Oil prices rose on Wednesday after data showed a decline in US oil and fuel inventories, along with growing speculation of new production cuts for the "OPEC Plus" alliance following a warning by the Saudi energy minister to speculators, and the dollar rose to its highest level in two months against a basket of major currencies, as negotiations on raising the US debt ceiling protracted.

Brent crude futures rose 1.2 percent to $77.72 a barrel by 08:37 GMT, while U.S. West Texas Intermediate crude gained 1.3 percent to $73.89 a barrel.

Saudi Energy Minister Prince Abdulaziz bin Salman said he would keep speculators betting prices falling "in pain" and called on them to be "cautious".

Some investors saw this as a sign that the OPEC Plus alliance, which includes the Organization of the Petroleum Exporting Countries and allies including Russia, could discuss further production cuts at a meeting on June 4.

The rise in oil prices was driven by data showing a sharp drop in U.S. crude and fuel inventories. Market sources quoted the American Petroleum Institute as saying that crude inventories fell by about 6.8 million barrels in the week ended May 19, and gasoline inventories fell by about 6.4 million barrels.

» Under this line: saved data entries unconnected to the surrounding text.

(** * Codeforces statistics dashboard: the aggregation core of [app.py]

    A shallow embedding of [calculate_stats], [analyze_contests] and
    [get_user_global_country_rank], and the properties of their results.

    Python values are modelled as follows.
    - JSON objects read with [d.get(k)] have option fields ([None] when the
      key is absent); a key read with [d[k]] that may raise [KeyError] is an
      option field too and the lookup goes through the exception monad.
    - [Counter], [dict] and [set] are stdpp's [gmap] and [gset].
    - Python [int] is [Z] (or [nat] for counters that only grow from 0).
    - Python [float] is IEEE 754 binary64; a finite double is represented by
      its exact rational value and every operation rounds to nearest, ties to
      even (module [Float64]).
    - Python [str] is [string]; [str.lower], a built-in that follows
      Unicode, is a parameter [lower] of the functions that call it. *)

From Stdlib Require Import ZArith QArith Qround Lia Lqa Floats Uint63 Ascii.
From stdpp Require Import gmap strings list fin_maps fin_sets pretty.

(** ** Binary64 arithmetic on exact values *)

Module Float64.

Local Open Scope Z_scope.

(** A finite double, as the rational it denotes (always in lowest terms).
    Infinities, NaN and the negative zero never arise below. *)
Definition float : Type := Q.

(** [floor (log2 (p/d))] for positive [p], [d]. *)
Definition ilog2 (p d : positive) : Z :=
  let k := Z.log2 (Zpos p) - Z.log2 (Zpos d) in
  if Zpos p * 2 ^ Z.max 0 (- k) <? Zpos d * 2 ^ Z.max 0 k then k - 1 else k.

(** [2^e] as a rational, for any integer [e]. *)
Definition pow2 (e : Z) : Q :=
  if 0 <=? e then inject_Z (2 ^ e) else 1 # Z.to_pos (2 ^ (- e)).

(** Nearest integer, ties to the even one. *)
Definition rne (x : Q) : Z :=
  let f := Qfloor x in
  match ((x - inject_Z f) ?= (1 # 2))%Q with
  | Lt => f
  | Gt => f + 1
  | Eq => if Z.even f then f else f + 1
  end.

(** Exponent of the unit in the last place of the double nearest to [q]:
    53 bits of precision, smallest exponent -1074 (subnormals). *)
Definition ulp_exp (q : Q) : Z :=
  match Qnum q with
  | Z0 => -1074
  | Zpos p | Zneg p => Z.max (ilog2 p (Qden q) - 52) (-1074)
  end.

(** Round an exact rational to the nearest double. The exponent range is
    not bounded above: every value computed below is at most 100. *)
Definition fl (q : Q) : Q :=
  let e := ulp_exp q in
  Qred (inject_Z (rne (q / pow2 e)) * pow2 e).

Definition of_Z (n : Z) : float := fl (inject_Z n).
Definition mul (x y : float) : float := fl (x * y).
Definition sub (x y : float) : float := fl (x - y).

(** Python's [a / b] on two ints: the correctly rounded quotient. The
    caller checks [b <> 0] (see [truediv]). *)
Definition div_int (a b : Z) : float := fl (inject_Z a / inject_Z b).

(** Python's [round(x, 2)] on a float: the exact value of [x] is rounded to
    two decimals, ties to even, and the decimal is converted to the nearest
    double. *)
Definition round2 (x : float) : float := fl (inject_Z (rne (x * 100)) / 100).

(** The value of one of the kernel's primitive doubles, to compare the
    operations above with the kernel's on concrete inputs. *)
Definition of_prim (f : PrimFloat.float) : option Q :=
  match Prim2SF f with
  | S754_zero _ => Some 0%Q
  | S754_finite s m e =>
      Some (Qred (inject_Z (if s then Zneg m else Zpos m) * pow2 e))
  | _ => None
  end.

Definition prim_of_Z (n : Z) : PrimFloat.float :=
  PrimFloat.of_uint63 (Uint63.of_Z n).

End Float64.

(** ** Exceptions *)

Inductive exn : Type :=
  | KeyError (key : string)
  | AttributeError
  | ZeroDivisionError.

Inductive result (A : Type) : Type :=
  | Ok (a : A)
  | Raise (e : exn).
Arguments Ok {A} a.
Arguments Raise {A} e.

#[global] Instance result_ret : MRet result := fun A a => Ok a.
#[global] Instance result_bind : MBind result := fun A B k r =>
  match r with Ok a => k a | Raise e => Raise e end.

(** [d[key]]: raises [KeyError] when the key is absent. *)
Definition subscript {A} (key : string) (o : option A) : result A :=
  match o with Some a => Ok a | None => Raise (KeyError key) end.

(** [for x in l: s = body(s, x)], stopping at the first exception. *)
Fixpoint for_each {S A} (body : S -> A -> result S) (l : list A) (s : S)
  : result S :=
  match l with
  | [] => Ok s
  | x :: l' => s' ← body s x; for_each body l' s'
  end.

(** [a / b] on ints. *)
Definition truediv (a b : Z) : result Float64.float :=
  if (b =? 0)%Z then Raise ZeroDivisionError else Ok (Float64.div_int a b).

(** [c[k] += 1] on a [Counter] (or a [defaultdict(int)]). *)
Definition incr `{Countable K} (k : K) (c : gmap K nat) : gmap K nat :=
  <[k := S (default 0%nat (c !! k))]> c.

(** ** Data model *)

Record problem_t : Type := {
  contestId : option Z;
  index : option string;
  rating : option Z;
  tags : option (list string)
}.

Record submission : Type := {
  problem : option problem_t;
  verdict : option string
}.

(** [(contest_id, problem_index)], either component [None] when absent. *)
Abbreviation ProblemID := (option Z * option string)%type.

Record rating_change : Type := {
  contestName : option string;
  rank : option Z;
  newRating : option Z
}.

Record user_info_t : Type := {
  ui_country : option string;
  ui_handle : option string
}.

Record rated_user : Type := {
  ru_handle : option string;
  ru_country : option string
}.

(** ** [calculate_stats] *)

(** The variables of the first loop. *)
Module L.
Record t : Type := mk {
  accepted_count : nat;
  wrong_answer_count : nat;
  verdict_counter : gmap string nat;
  attempted_problems : gset ProblemID;
  solved_problems : gset ProblemID;
  first_attempt_solved : gset ProblemID;
  problem_first_submission : gmap ProblemID string;
  contests_participated : gset (option Z);
  difficulty_solved : gmap Z nat;
  topic_solved : gmap string nat
}.

Definition init : t :=
  mk 0 0 ∅ ∅ ∅ ∅ ∅ ∅ ∅ ∅.
End L.

(** [if rating: difficulty_solved[rating] += 1]; [None] and [0] are falsy. *)
Definition count_rating (rating : option Z) (difficulty_solved : gmap Z nat)
  : gmap Z nat :=
  match rating with
  | Some r => if (r =? 0)%Z then difficulty_solved else incr r difficulty_solved
  | None => difficulty_solved
  end.

(** [for tag in tags: topic_solved[tag] += 1] *)
Definition count_tags (tags : list string) (topic_solved : gmap string nat)
  : gmap string nat :=
  foldl (fun c tag => incr tag c) topic_solved tags.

If this is confirmed in data released by the U.S. Energy Information Administration on Wednesday, it would mean that U.S. gasoline inventories fell for the third week in a row to their lowest levels for this period of the year since 2014.

OPEC Plus alliance could consider further production cuts (Getty Images)

Dollar Stabilizes

The dollar rose on Wednesday to a two-month high as negotiations to raise the U.S. debt ceiling dragged on, and the dollar index, which measures the currency's performance against a basket of six major currencies, rose at 6.103 points, the highest level since March.

The crisis in Washington over debt ceiling hikes has helped the dollar rise, although it could result in a debt default and could push the country into recession as investors predict it could cause worse problems for the global economy.

Investors are largely reluctant to make riskier investments after a new round of talks between the White House and Republicans ended on Tuesday to raise the debt ceiling without any sign of progress.